--- INSTRUCTIONS FOR THE TASK ---
For the records below, output each line exactly as it appears, from the first through the line with "- cbn. rewrite".

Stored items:
Lemma strip_literal d q b r : head r ≠ Some q →
  strip_meta d (Quoted q) (double_quote q b ++ q :: r)
  = (repeat 32%N (S (List.length b)) ++ (strip_meta d Code r).1, (strip_meta d Code r).2).
Proof.
  intros Hr. induction b as [|x b IH].
  - cbn. rewrite N.eqb_refl. destruct r as [|y r]; [done|].
    assert ((y =? q)%N = false) as -> by (apply N.eqb_neq; intros ->; done). done.
  - unfold double_quote in *. cbn [mbind list_bind]. destruct (x =? q)%N eqn:E.
    + cbn [app strip_meta]. rewrite !N.eqb_refl. rewrite IH. done.
    + cbn [app strip_meta]. rewrite E, IH. done.
Qed.

Lemma strip_plain d x l : opens (x :: l) = false →
  strip_meta d Code (x :: l) = (x :: (strip_meta d Code l).1, (strip_meta d Code l).2).
Proof.
  cbn [opens]. intros Ho. apply orb_false_iff in Ho as [Ho Hl]. rewrite !orb_false_iff in Ho.
  destruct Ho as [[[H1 H2] H3] H4]. cbn [strip_meta]. rewrite H1, H2, H3, H4.
  destruct l as [|y l]; [done|]. apply orb_false_iff in Hl as [-> ->]. done.
Qed.

Lemma executable_start b r : is_mysql_executable_comment_start (b ++ 42%N :: 47%N :: r)
  = is_mysql_executable_comment_start (b ++ [42%N; 47%N]).
Proof. destruct b as [|x [|y b]]; [done| |done]. cbn. by destruct x as [|[]]. Qed.

Lemma strip_segments d ss rest : segmented ss rest = true →
  strip_meta d Code (render ss ++ rest)
  = (blank ss ++ (strip_meta d Code rest).1, existsb (λ s, d && executable s) ss || (strip_meta d Code rest).2).
Proof.
  induction ss as [|s ss IH]; intros Hs; [by apply surjective_pairing|].
  cbn [segmented] in Hs. apply andb_true_iff in Hs as [Hseg Hss]. specialize (IH Hss). unfold render, blank in *. cbn [mbind list_bind existsb].
  rewrite <-!app_assoc.
  destruct s as [x|b|b|b|q b]; cbn [render_segment blank_segment executable].
  - apply negb_true_iff in Hseg. cbn [app]. rewrite strip_plain by done. rewrite IH. by rewrite andb_false_r.
  - apply bool_decide_eq_true in Hseg. cbn [app]. rewrite <-app_assoc. cbn [app strip_meta].
    rewrite !N.eqb_refl. cbn [andb].
    etrans; [by apply strip_line|]. rewrite IH. by rewrite andb_false_r.
  - apply bool_decide_eq_true in Hseg. cbn [app]. rewrite <-app_assoc. cbn [app]. rewrite andb_false_r.
    etrans; [|etrans; [by apply (strip_line d b)|by rewrite IH]].
    match goal with |- strip_meta _ _ (_ :: ?l) = _ => destruct l end; reflexivity.
  - apply negb_true_iff in Hseg. cbn [app]. rewrite <-app_assoc. cbn [app strip_meta]. cbn [andb N.eqb Pos.eqb].
    etrans; [apply f_equal2; [|apply f_equal2; [reflexivity|]];
      [by rewrite (strip_block d b)|by rewrite (strip_block d b)]|].
    rewrite IH. cbn [fst snd app]. by rewrite executable_start, orb_assoc.
  - apply andb_true_iff in Hseg as [Hq%bool_decide_eq_true Hr%bool_decide_eq_true]. cbn [app]. rewrite <-app_assoc. cbn [app]. rewrite andb_false_r.
    pose proof (strip_literal d q b _ Hr) as HL. unfold render in HL. rewrite IH in HL. cbn [fst snd] in HL.
    etrans; [|cbn [repeat app orb]; reflexivity].
    assert (strip_meta d Code (q :: double_quote q b ++ q :: (ss ≫= render_segment) ++ rest)
            = (32%N :: (strip_meta d (Quoted q) (double_quote q b ++ q :: (ss ≫= render_segment) ++ rest)).1,
               (strip_meta d (Quoted q) (double_quote q b ++ q :: (ss ≫= render_segment) ++ rest)).2)) as ->.
    { cbn [strip_meta]. rewrite !elem_of_cons in Hq.
      destruct Hq as [->|[->|[->|Hn]]]; [| | |inversion Hn];
        match goal with |- context [strip_meta _ (Quoted _) ?l] => destruct l end; reflexivity. }
    rewrite HL. reflexivity.
Qed.

(** ** Words *)

(** [word] occurs in [l] between characters that are no identifier characters. *)
Definition word_in (word l : text) : Prop :=
  ∃ pre post, l = pre ++ word ++ post ∧ is_identifier_byte (last pre) = false ∧ is_identifier_byte (head post) = false.

Lemma strip_prefix_t_Some l p r : strip_prefix_t l p = Some r ↔ l = p ++ r.
Proof.
  revert l. induction p as [|x p IH]; intros l; [destruct l; simpl; split; congruence|].
  destruct l as [|y l]; [by split|]. simpl. destruct (N.eqb_spec x y) as [->|Hn].
  - rewrite IH. split; [by intros ->|]. intros H. by simplify_eq.
  - split; [done|]. intros H. simplify_eq.
Qed.

Definition last_or (before : option N) (l : text) : option N := match last l with Some x => Some x | None => before end.

Lemma last_or_cons b x l : last_or b (x :: l) = last_or (Some x) l.
Proof. unfold last_or. rewrite last_cons. by destruct (last l). Qed.

Lemma contains_word_from_spec b l w :
  contains_word_from b l w = true ↔
  ∃ pre post, l = pre ++ w ++ post ∧ is_identifier_byte (last_or b pre) = false ∧ is_identifier_byte (head post) = false.
Proof.
  revert b. induction l as [|x l IH]; intros b.
  - cbn [contains_word_from]. rewrite orb_false_r. split.
    + destruct (strip_prefix_t [] w) as [r|] eqn:E; [|done]. apply strip_prefix_t_Some in E.
      intros [H1%negb_true_iff H2%negb_true_iff]%andb_true_iff. by exists [], r.
    + intros (pre & post & E & H1 & H2). symmetry in E.
      apply app_nil in E as [-> E]. pose proof (proj2 (strip_prefix_t_Some [] w post) (eq_sym E)) as ->.
      change (last_or b []) with b in H1. by rewrite H1, H2.
  - cbn [contains_word_from]. rewrite orb_true_iff, IH. split.
    + intros [H|(pre & post & -> & H1 & H2)].
      * destruct (strip_prefix_t (x :: l) w) as [r|] eqn:E; [|done]. apply strip_prefix_t_Some in E.
        apply andb_true_iff in H as [H1%negb_true_iff H2%negb_true_iff]. by exists [], r.
      * exists (x :: pre), post. by rewrite last_or_cons.
    + intros (pre & post & E & H1 & H2). destruct pre as [|y pre].
      * left. cbn [app] in E. apply (strip_prefix_t_Some _ w) in E as ->. change (last_or b []) with b in H1. by rewrite H1, H2.
      * right. cbn [app] in E. injection E as <- ->. exists pre, post. by rewrite last_or_cons in H1.
Qed.

Lemma contains_word_spec l w : w ≠ [] → contains_word l w = true ↔ word_in w l.
Proof.
  intros Hw. destruct w as [|x w]; [done|]. unfold contains_word. rewrite contains_word_from_spec. unfold word_in.
  split; intros (pre & post & Hl & H1 & H2); exists pre, post; (split; [done|]); split; try done;
    unfold last_or in *; by destruct (last pre).
Qed.

Lemma dangerous_nonempty : Forall (λ k, c k ≠ []) DANGEROUS.
Proof. repeat constructor; done. Qed.

Section GuardTheorems.
Context `{HU : UnicodeCase}.

Lemma contains_dangerous_spec sql :
  contains_dangerous_sql_keyword sql = false ↔
  Forall (λ k, ¬ word_in (c k) (to_lowercase (strip_sql_comments_and_literals sql))) DANGEROUS.
Proof.
  unfold contains_dangerous_sql_keyword. set (l := to_lowercase _). clearbody l.
  rewrite <-not_true_iff_false, existsb_exists, Forall_forall. split.
  - intros Hn k Hk Hw. apply Hn. exists k. rewrite <-list_elem_of_In. split; [done|].
    apply contains_word_spec; [|done]. by apply (proj1 (Forall_forall _ _) dangerous_nonempty).
  - intros Hall (k & Hk%list_elem_of_In & Hw). apply (Hall k Hk). apply contains_word_spec; [|done].
    by apply (proj1 (Forall_forall _ _) dangerous_nonempty).
Qed.

Lemma starts_with_keyword_head u k x k' : c k = x :: k' → starts_with_keyword u k = true → head u = Some x.
Proof.
  intros Hk. unfold starts_with_keyword. rewrite Hk. destruct u as [|y u]; [done|]. cbn.
  destruct (N.eqb_spec x y) as [->|]; done.
Qed.

Lemma pragma_is_no_read u :
  starts_with_keyword u "PRAGMA" = true → existsb (starts_with_keyword u) READ_SQL_KEYWORDS = false.
Proof.
  intros Hp. pose proof (starts_with_keyword_head u "PRAGMA" 80%N _ eq_refl Hp) as Hh.
  apply not_true_iff_false. rewrite existsb_exists. intros (k & Hk & Hs). unfold READ_SQL_KEYWORDS in Hk. cbn [In] in Hk.
  repeat (destruct Hk as [<-|Hk];
    [eapply starts_with_keyword_head in Hs; [|reflexivity]; rewrite Hh in Hs; discriminate|]). done.
Qed.

Lemma show_create_is_read u :
  starts_with_show_create u = true → existsb (starts_with_keyword u) READ_SQL_KEYWORDS = true.
Proof.
  unfold starts_with_show_create. intros Hs. apply existsb_exists. exists "SHOW"%string.
  split; [unfold READ_SQL_KEYWORDS; cbn; tauto|]. unfold starts_with_keyword.
  destruct (strip_prefix_t u (c "SHOW")) as [[|x r]|]; [done| |done].
  by destruct (is_ascii_alphanumeric x).
Qed.

Lemma strip_flag_off l m : (strip_meta false m l).2 = false.
Proof.
  enough (∀ n l m, List.length l ≤ n → (strip_meta false m l).2 = false) as Hs by by eapply Hs.
  clear. induction n as [|n IH]; intros [|x l] m Hl; cbn [List.length] in Hl; [done|lia|done|]. cbn [strip_meta].
  destruct l as [|y l]; cbn [List.length] in Hl;
    destruct m; repeat match goal with |- context [if ?b then _ else _] => destruct b end;
    cbn [fst snd andb orb]; apply IH; cbn [List.length]; lia.
Qed.

(** The verdict as a decision on the stripped text. *)
Lemma statement_verdict sql :
  is_write_sql_statement sql false false = false ↔
  let code := strip_sql_comments_and_literals sql in
  let upper := to_uppercase (trim_start_t code) in
  trim_start_t code = []
  ∨ (starts_with_keyword upper "PRAGMA" = true ∧ is_safe_read_pragma upper = true)
  ∨ starts_with_show_create upper = true
  ∨ (existsb (starts_with_keyword upper) READ_SQL_KEYWORDS = true ∧
     Forall (λ k, ¬ word_in (c k) (to_lowercase code)) DANGEROUS).
Proof.
  unfold is_write_sql_statement. cbv zeta. rewrite <-contains_dangerous_spec.
  change (strip_sql_comments_and_literals sql) with (strip_sql_comments_and_literals_with_metadata sql false).1.
  pose proof (strip_flag_off sql Code) as Hm. fold (strip_sql_comments_and_literals_with_metadata sql false) in Hm.
  destruct (strip_sql_comments_and_literals_with_metadata sql false) as [code flag]. cbn [snd] in Hm. subst flag. cbn [fst snd]. cbv beta iota.
  destruct (trim_start_t code) as [|x l] eqn:E; [tauto|]. rewrite <-E. set (u := to_uppercase _). clearbody u.
  destruct (starts_with_keyword u "PRAGMA") eqn:Hp.
  - rewrite (pragma_is_no_read u Hp). cbn [negb andb]. rewrite negb_false_iff. split; [tauto|].
    intros [He|[[_ Hs]|[Hc|[Hr _]]]]; [congruence|done| |done].
    apply show_create_is_read in Hc. by rewrite (pragma_is_no_read u Hp) in Hc.
  - rewrite andb_false_r. destruct (starts_with_show_create u) eqn:Hc; [tauto|].
    cbn [andb]. rewrite orb_false_iff, negb_false_iff. split; [tauto|].
    intros [He|[[Hp' _]|[Hc'|[Hr Hd]]]]; [congruence|congruence|congruence|done].
Qed.
End GuardTheorems.

Lemma drop_while_Forall {A} (P : A → Prop) f l : Forall P l → Forall P (drop_while f l).
Proof. induction 1 as [|x l Hx Hl IH]; simpl; [constructor|]. destruct (f x); [done|by constructor]. Qed.

Lemma strip_render ss : segmented ss [] = true → strip_sql_comments_and_literals (render ss) = blank ss.
Proof.
  intros Hs. unfold strip_sql_comments_and_literals, strip_sql_comments_and_literals_with_metadata.
  rewrite <-(app_nil_r (render ss)), (strip_segments false ss []) by done. apply app_nil_r.
Qed.

Section Ascii.
Context `{HU : UnicodeCase}.
Implicit Type (sql : text).

Lemma to_uppercase_trimmed l : Forall (λ c, c < 128)%N l →
  to_uppercase (trim_start_t l) = to_ascii_uppercase_c <$> trim_start_t l.
Proof. intros Hl. apply to_uppercase_ascii. by apply drop_while_Forall. Qed.

(** On a statement whose code is ASCII the Unicode tables do not matter. *)
Lemma statement_case sql d i : Forall (λ c, c < 128)%N (strip_sql_comments_and_literals sql) →
  Forall (λ c, c < 128)%N (strip_sql_comments_and_literals_with_metadata sql d).1 →
  is_write_sql_statement sql d i = @is_write_sql_statement ascii_case sql d i.
Proof.
  intros Hl Hm. unfold is_write_sql_statement, contains_dangerous_sql_keyword.
  destruct (strip_sql_comments_and_literals_with_metadata sql d) as [code flag]. cbn [fst] in Hm.
  rewrite to_uppercase_trimmed, to_lowercase_ascii by done. reflexivity.
Qed.
End Ascii.

(** What stripping computes, for every script: cut it into plain characters,
    comments and quoted texts (a prefix, before any rest). Plain characters are
    kept in place, a comment leaves one blank and a quoted text only blanks, and
    the flag says whether some block comment is a MySQL or MariaDB executable
    one. No text of a comment or of a literal ever reaches the keyword tests. *)
Theorem stripping_blanks detect ss rest (Hs : segmented ss rest = true) :
  strip_sql_comments_and_literals_with_metadata (render ss ++ rest) detect
  = (blank ss ++ (strip_sql_comments_and_literals_with_metadata rest detect).1,
     existsb (λ s, detect && executable s) ss || (strip_sql_comments_and_literals_with_metadata rest detect).2).
Proof. by apply strip_segments. Qed.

--- RESULT OF THIS TASK ---
Lemma strip_literal d q b r : head r ≠ Some q →
  strip_meta d (Quoted q) (double_quote q b ++ q :: r)
  = (repeat 32%N (S (List.length b)) ++ (strip_meta d Code r).1, (strip_meta d Code r).2).
Proof.
  intros Hr. induction b as [|x b IH].
  - cbn. rewrite N.eqb_refl. destruct r as [|y r]; [done|].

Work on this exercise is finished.